In situ study of low-temperature dry reforming of methane over La2Ce2O7 and LaNiO3 mixed oxides

Dry reforming of methane (DRM) is a promising process to generate synthetic gas with a low H-2/CO ratio. The main issues in DRM are the deposition of carbon over the catalyst and active metal sintering. Pyrochlores and perovskites are stable materials with properties that can overcome these challenges due to the presence of well dispersed active metal and oxygen vacancies. La2Ce2O7 and LaNiO3 mixed oxides containing 5 wt% of nickel were synthesized by modified Pechini and hydrothermal methods. The reduction of the La2Ce2O7 and LaNiO3 mixed materials was followed by in situ X-ray diffraction, ambient pressure X-ray photoelectron spectroscopy (APXPS), and X-ray absorption near edge structure.
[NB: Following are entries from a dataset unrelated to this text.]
(* ===== verification/ArtifactFacts.v ===== *)
(** * The snapshot artifact that is published

    A candidate is measured with the labels of the largest generation; relabelling it with
    those of the promoted one makes no payload longer, so that what was measured bounds what
    sessions are served. *)

From S2P Require Import Prelude Ordered Text Protocol.
From S2P Require Import Wire Validate Codec TychoFeed RedisEntry Replay Recovery Store.
From S2P Require Import Reassembly RawMessage SnapshotExport SnapshotArtifact.

(** ** Labels *)

(** A character that JSON writes as it is. *)
Definition plain_char (c : ascii) : bool :=
  let n := byte_of c in
  ((32 <=? n) && (n <=? 126))%N && negb (n =? 34)%N && negb (n =? 92)%N.

Fixpoint plain (s : string) : bool :=
  match s with EmptyString => true | String c s => plain_char c && plain s end.

Lemma plain_append a b : plain (a +:+ b) = plain a && plain b.
Proof.
  induction a as [|c a IH]; [done|]. change (String c a +:+ b) with (String c (a +:+ b)). cbn.
  by rewrite IH, andb_assoc.
Qed.

Lemma plain_digit d : (d < 10)%N → plain_char (digit_char d) = true.
Proof.
  intros Hd. destruct d as [|p]; [done|].
  do 4 (destruct p as [p|p|]; try done; try lia).
Qed.

Lemma plain_digits fuel n acc : plain acc = true → plain (dec_digits fuel n acc) = true.
Proof.
  revert n acc. induction fuel as [|fuel IH]; intros n acc Ha; [done|]. cbn [dec_digits].
  assert (plain (String (digit_char (n mod 10)) acc) = true).
  { cbn [plain]. rewrite plain_digit, Ha; [done|]. by apply N.mod_lt. }
  case_match; [done|]. by apply IH.
Qed.

Lemma digits_length fuel n acc :
  (String.length (dec_digits fuel n acc) ≤ fuel + String.length acc)%nat.
Proof.
  revert n acc. induction fuel as [|fuel IH]; intros n acc; [done|]. cbn [dec_digits].
  case_match; cbn; [lia|]. etrans; [apply IH|]. cbn. lia.
Qed.

(** ** Redis identities *)

Lemma plain_number n : plain (u64_to_string n) = true.
Proof. by apply plain_digits. Qed.

Lemma number_shorter n : (str_len (u64_to_string n) ≤ str_len (u64_to_string u64_max))%N.
Proof.
  change (str_len (u64_to_string u64_max)) with 20%N. unfold str_len, u64_to_string.
  pose proof (digits_length 20 n ""). cbn in *. lia.
Qed.

(** The identity of a generation, and that of the largest. *)
Definition label_ok (label longest : string) : Prop :=
  plain label = true ∧ plain longest = true ∧ (str_len label ≤ str_len longest)%N.

Lemma stream_id_label chain generation :
  label_ok (format_redis_stream_id chain generation) (format_redis_stream_id chain u64_max).
Proof.
  unfold label_ok, format_redis_stream_id. rewrite !plain_append, !plain_number, !str_len_app.
  pose proof (number_shorter generation). split_and!; [done..|lia].
Qed.

Lemma snapshot_id_label chain generation :
  label_ok (format_redis_snapshot_id chain generation) (format_redis_snapshot_id chain u64_max).
Proof.
  unfold label_ok, format_redis_snapshot_id. rewrite !plain_append, !plain_number, !str_len_app.
  pose proof (number_shorter generation). split_and!; [done..|lia].
Qed.

Section facts.
Context `{TychoTypes} `{!SerdeJson} `{Keccak}.

Definition labelled (stream_id snapshot_id : string) (index : nat) (payload : BroadcasterPayload) :
    BroadcasterEnvelope :=
  {| env_stream_id := stream_id; env_message_seq := payload_seq index;
     env_payload := relabel_payload snapshot_id payload |}.

(** What [serde_json] does with strings: one of plain characters is written as it is between
    quotes, so shorter identities make the JSON of an envelope no longer. *)
Class LabelJson := {
  relabelled_size stream stream' snapshot snapshot' index payload n :
    label_ok stream stream' → label_ok snapshot snapshot' →
    envelope_size (labelled stream' snapshot' index payload) = Ok n →
    ∃ m, envelope_size (labelled stream snapshot index payload) = Ok m ∧ (m ≤ n)%N;
}.

(** ** Measuring *)

Lemma relabel_relabel a b payload :
  relabel_payload a (relabel_payload b payload) = relabel_payload a payload.
Proof. by destruct payload. Qed.

Lemma imap_shift {A B} (f : nat → A → B) x l :
  imap f (x :: l) = f 0 x :: imap (λ i, f (S i)) l.
Proof. done. Qed.

Definition numbered_from {A} (k : nat) (l : list A) : list (nat * A) := imap (λ i x, (k + i, x)) l.

Lemma numbered_cons {A} k (x : A) l : numbered_from k (x :: l) = (k, x) :: numbered_from (S k) l.
Proof.
  unfold numbered_from. rewrite imap_shift, Nat.add_0_r. f_equal. apply imap_ext.
  intros i y _. cbn. f_equal. lia.
Qed.

Lemma numbered_zero {A} (l : list A) : imap pair l = numbered_from 0 l.
Proof. done. Qed.

(** The sizes of the envelopes of a measured candidate. *)
Lemma measured_sizes export stream snapshot k l m m' :
  xp_stream_id export = stream →
  fold_result (measure_payload export) m
    (numbered_from k (map (relabel_payload snapshot) l)) = Ok m' →
  (me_encoded_bytes m ≤ u64_max)%N →
  ∃ sizes,
    Forall2 (λ '(i, p) n, envelope_size (labelled stream snapshot i p) = Ok n)
      (numbered_from k l) sizes
    ∧ Forall (λ n, n ≤ me_largest m' ∧ n ≤ xp_max_payload_bytes export)%N sizes
    ∧ (me_largest m ≤ me_largest m')%N
    ∧ me_encoded_bytes m' = N.min (me_encoded_bytes m + foldr N.add 0%N sizes) u64_max.
Proof.
  intros Hstream. revert k m. induction l as [|p l IH]; intros k m.
  - intros [= <-] Hm. exists []. split_and!; [constructor..|done|]. cbn. lia.
  - cbn [map]. rewrite numbered_cons. cbn [fold_result measure_payload].
    intros (m1 & Hp & Hrest)%bind_ok Hm.
    apply seq_ok in Hp as [_ (encoded & He & Hp)%bind_ok].
    apply seq_ok in Hp as [Hfit%ensure_ok [= <-]]. apply N.leb_le in Hfit.
    destruct (IH _ _ Hrest) as (sizes & Hs & Hl & Hgrow & Hsum);
      [cbn; unfold saturating_add; lia|].
    cbn in Hgrow, Hsum. exists (str_len encoded :: sizes). split_and!.
    + rewrite numbered_cons. constructor; [|done]. unfold envelope_size, labelled.
      rewrite <- Hstream. by rewrite He.
    + constructor; [|done]. lia.
    + lia.
    + rewrite Hsum. cbn. unfold saturating_add. lia.
Qed.

Lemma map_fmap {A B} (f : A → B) l : map f l = f <$> l.
Proof. done. Qed.

(** The artifact of a candidate, in terms of the export. *)
Lemma finalized_payloads chain_id export base_heads work_ids handoff candidate boundary :
  build_snapshot_candidate chain_id export base_heads work_ids handoff = Ok candidate →
  ar_payloads (finalize_snapshot_candidate candidate boundary)
  = imap (labelled (bd_stream_id boundary) (bd_snapshot_id boundary)) (xp_payloads export).
Proof.
  intros (measured & _ & [= <-])%bind_ok. cbn. unfold number_payloads.
  rewrite !map_fmap, !imap_fmap. apply imap_ext. intros i p _. cbn. unfold labelled. by rewrite relabel_relabel.
Qed.

Lemma labelled_shrinks `{!LabelJson} stream stream' snapshot snapshot' k l sizes :
  label_ok stream stream' → label_ok snapshot snapshot' →
  Forall2 (λ '(i, p) n, envelope_size (labelled stream' snapshot' i p) = Ok n)
    (numbered_from k l) sizes →
  ∃ sizes', Forall2 (λ '(i, p) n, envelope_size (labelled stream snapshot i p) = Ok n)
              (numbered_from k l) sizes'
    ∧ Forall2 N.le sizes' sizes.
Proof.
  intros Hst Hsn. revert k sizes. induction l as [|p l IH]; intros k sizes.
  - intros ->%Forall2_nil_inv_l. exists []. split; constructor.
  - rewrite numbered_cons. intros (n & sizes1 & Hn & Hrest & ->)%Forall2_cons_inv_l.
    destruct (IH _ _ Hrest) as (sizes' & Hs & Hle).
    destruct (relabelled_size _ _ _ _ _ _ _ Hst Hsn Hn) as (m & Hm & Hmn).
    exists (m :: sizes'). by split; constructor.
Qed.

Lemma smaller_sums (sizes' sizes : list N) :
  Forall2 N.le sizes' sizes → (foldr N.add 0 sizes' ≤ foldr N.add 0 sizes)%N.
Proof. induction 1; cbn; lia. Qed.

Lemma sizes_of_envelopes stream snapshot l sizes :
  Forall2 (λ '(i, p) n, envelope_size (labelled stream snapshot i p) = Ok n)
    (numbered_from 0 l) sizes →
  Forall2 (λ e n, envelope_size e = Ok n) (imap (labelled stream snapshot) l) sizes.
Proof.
  intros Hs. replace (imap (labelled stream snapshot) l)
    with ((λ '(i, p), labelled stream snapshot i p) <$> numbered_from 0 l).
  - apply Forall2_fmap_l. eapply Forall2_impl; [exact Hs|]. by intros [i p] n.
  - unfold numbered_from. rewrite fmap_imap. done.
Qed.

(** C13: what was measured of a startup candidate, before its generation was known, holds for
    the artifact of the generation that is promoted: the artifact has the payloads of the
    export, numbered from one under the identities of the boundary, no payload is longer than
    the largest that was measured nor than the configured maximum, and together they are no
    longer than the bytes the artifact is charged with. *)
Theorem startup_artifact_within_bounds `{!LabelJson} chain_id export base_heads work_ids handoff
    candidate boundary :
  build_snapshot_candidate chain_id export base_heads work_ids handoff = Ok candidate →
  bd_stream_id boundary = format_redis_stream_id chain_id (bd_generation boundary) →
  bd_snapshot_id boundary = format_redis_snapshot_id chain_id (bd_generation boundary) →
  let artifact := finalize_snapshot_candidate candidate boundary in
  ar_payloads artifact
    = imap (labelled (bd_stream_id boundary) (bd_snapshot_id boundary)) (xp_payloads export)
  ∧ artifact_matches_current_boundary artifact boundary = true
  ∧ ∃ sizes,
      Forall2 (λ envelope n, envelope_size envelope = Ok n) (ar_payloads artifact) sizes
      ∧ Forall (λ n, n ≤ ca_largest_payload_bytes_upper_bound candidate
                     ∧ n ≤ xp_max_payload_bytes export)%N sizes
      ∧ (N.min (foldr N.add 0 sizes) u64_max ≤ ar_encoded_bytes artifact)%N.
Proof.
  intros Hc Hst Hsn artifact.
  pose proof (finalized_payloads _ _ _ _ _ _ boundary Hc) as Hpay. fold artifact in Hpay.
  split_and!; [done| |].
  { unfold artifact_matches_current_boundary. cbn. by rewrite !String.eqb_refl, N.eqb_refl, N.leb_refl. }
  apply bind_ok in Hc as (measured & Hm & [= <-]). cbn in Hm.
  destruct (measured_sizes _ _ _ 0 _ _ _ eq_refl Hm) as (sizes & Hs & Hl & _ & Hsum); [done|].
  destruct (labelled_shrinks (bd_stream_id boundary) _ (bd_snapshot_id boundary) _ _ _ _
              ltac:(rewrite Hst; apply stream_id_label)
              ltac:(rewrite Hsn; apply snapshot_id_label) Hs) as (sizes' & Hs' & Hle).
  exists sizes'. rewrite Hpay. split_and!; [by apply sizes_of_envelopes| |].
  - clear -Hle Hl. induction Hle; [constructor|].
    apply Forall_cons in Hl as [[? ?] ?]. constructor; [cbn in *; lia|auto].
  - cbn. rewrite Hsum. cbn. pose proof (smaller_sums _ _ Hle). lia.
Qed.

(** ** Refreshing *)

Lemma envelopes_numbered stream k payloads :
  envelopes_from stream (payload_seq k) payloads
  = imap (λ i p, {| env_stream_id := stream; env_message_seq := payload_seq (k + i);
                    env_payload := p |}) payloads.
Proof.
  revert k. induction payloads as [|p l IH]; intros k; [done|].
  cbn [envelopes_from]. rewrite imap_shift, Nat.add_0_r. f_equal.
  replace (saturating_add (payload_seq k) 1) with (payload_seq (S k))
    by (unfold payload_seq, saturating_add; lia).
  rewrite IH. apply imap_ext. intros i x _. cbn. by replace (k + S i)%nat with (S (k + i))%nat by lia.
Qed.

Lemma mapM_ok {E A B} (f : A → result E B) l k :
  mapM f l = Ok k → Forall (λ y, ∃ x, f x = Ok y) k.
Proof.
  revert k. induction l as [|x l IH]; intros k; cbn; [by intros [= <-]; constructor|].
  intros (y & Hy & (k1 & Hk & [= <-])%bind_ok)%bind_ok. constructor; eauto.
Qed.

(** Every payload of a combined export carries its identity. *)
Definition self_labelled (export : BroadcasterSnapshotExport) : Prop :=
  Forall (λ payload, relabel_payload (xp_snapshot_id export) payload = payload)
    (xp_payloads export).

Lemma combined_labels chain_id exports export :
  combine_snapshot_exports chain_id exports = Ok export → self_labelled export.
Proof.
  unfold combine_snapshot_exports. destruct exports as [|first rest]; [done|].
  intros ([backends chunks] & _ & Hrest)%bind_ok.
  apply bind_ok in Hrest as (start & Hstart & (renumbered & Hch & [= <-])%bind_ok).
  unfold self_labelled. cbn. constructor; [|apply Forall_app; split; [|by repeat constructor]].
  - destruct (BroadcasterSnapshotStart_new _ _ _ _) as [st|] eqn:E; [|done].
    cbn in Hstart. injection Hstart as ->. apply seq_ok in E as [_ [= <-]]. done.
  - apply Forall_map, Forall_impl with (2 := ltac:(intros ? Hx; exact Hx)).
    apply mapM_ok in Hch. eapply Forall_impl; [exact Hch|]. intros chunk [[i c] Hc]. cbn.
    destruct (BroadcasterSnapshotChunk_new _ _ _) as [ck|] eqn:E; [|done].
    cbn in Hc. injection Hc as ->. apply seq_ok in E as [_ [= <-]]. done.
Qed.

Lemma self_labelled_envelopes export i p :
  self_labelled export → xp_payloads export !! i = Some p →
  relabel_payload (xp_snapshot_id export) p = p.
Proof. intros Hall Hi. by eapply (proj1 (Forall_lookup _ _) Hall). Qed.

Lemma envelopes_payloads stream n payloads :
  map env_payload (envelopes_from stream n payloads) = payloads.
Proof. revert n. induction payloads as [|p l IH]; intros n; cbn; by rewrite ?IH. Qed.

Lemma count_relabelled snapshot payloads :
  count_chunks (map (relabel_payload snapshot) payloads) = count_chunks payloads.
Proof.
  unfold count_chunks, len. do 2 f_equal. induction payloads as [|p l IH]; [done|].
  cbn [map]. rewrite !filter_cons.
  replace (is_snapshot_chunk (relabel_payload snapshot p)) with (is_snapshot_chunk p) by (by destruct p).
  case_decide; cbn; by rewrite IH.
Qed.

(** The artifact of a promoted startup candidate is the one that a refresh builds from
    the same export at the same boundary: the same envelopes, identities, boundary and number
    of chunks. *)
Theorem startup_and_refresh_agree chain_id exports export base_heads work_ids handoff
    candidate boundary artifact largest :
  combine_snapshot_exports chain_id exports = Ok export →
  build_snapshot_candidate chain_id export base_heads work_ids handoff = Ok candidate →
  build_snapshot_artifact chain_id export boundary = Ok (artifact, largest) →
  let promoted := finalize_snapshot_candidate candidate boundary in
  ar_payloads promoted = ar_payloads artifact
  ∧ ar_stream_id promoted = ar_stream_id artifact
  ∧ ar_snapshot_id promoted = ar_snapshot_id artifact
  ∧ ar_chain_id promoted = ar_chain_id artifact
  ∧ ar_redis_replay_boundary promoted = ar_redis_replay_boundary artifact
  ∧ ar_snapshot_chunk_count promoted = ar_snapshot_chunk_count artifact.
Proof.
  intros Hcomb%combined_labels Hc Ha promoted.
  pose proof (finalized_payloads _ _ _ _ _ _ boundary Hc) as Hpay. fold promoted in Hpay.
  apply seq_ok in Ha as [Hst%ensure_ok%String.eqb_eq Ha].
  apply seq_ok in Ha as [Hsn%ensure_ok%String.eqb_eq Ha].
  apply bind_ok in Ha as (sizes & _ & [= <- _]). cbn [ar_payloads].
  assert (Hsame : imap (labelled (bd_stream_id boundary) (bd_snapshot_id boundary)) (xp_payloads export)
                  = envelopes_from (xp_stream_id export) 1 (xp_payloads export)).
  { rewrite (envelopes_numbered _ 0). apply imap_ext. intros i p Hp. unfold labelled.
    by rewrite <- Hsn, (self_labelled_envelopes export i p), Hst. }
  apply bind_ok in Hc as (measured & _ & [= <-]).
  split; [by rewrite Hpay|]. split_and!; try done.
  cbn. by rewrite envelopes_payloads, count_relabelled.
Qed.
End facts.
An oxygen-deficient perovskite La2Ni2O5 was identified already at room temperature. Both catalysts were stable during the performance test at low-(600 degrees C) and high-(850 degrees C) temperature DRM reaction, thanks to a negligible carbon accumulation on the catalyst surface. The high amount of electrophilic oxygen species, oxygen vacancies and basic sites detected correlates with the high catalytic activity. The material synthesized by hydrothermal method showed the highest conversion and yield. The better performance in this catalyst was related to higher amount of intermediate basic sites, oxygen vacancies and greater interaction between nickel and cerium. The reaction mechanism proposed in these materials takes into account the intermediates CHx and adsorbed O/OH, which were observed by means of APXPS.

Automated summary

Dry reforming of methane (DRM) is a promising process for generating synthetic gas with a low H-2/CO ratio. The main challenges in DRM, carbon deposition and active metal sintering, can be overcome by using stable materials like pyrochlores and perovskites. By synthesizing La2Ce2O7 and LaNiO3 mixed oxides using modified Pechini and hydrothermal methods, this study demonstrated their stability and high catalytic activity during low-temperature and high-temperature DRM reactions. The catalyst synthesized through the hydrothermal method showed the best performance, attributed to its abundant basic sites, oxygen vacancies, and strong interaction between nickel and cerium.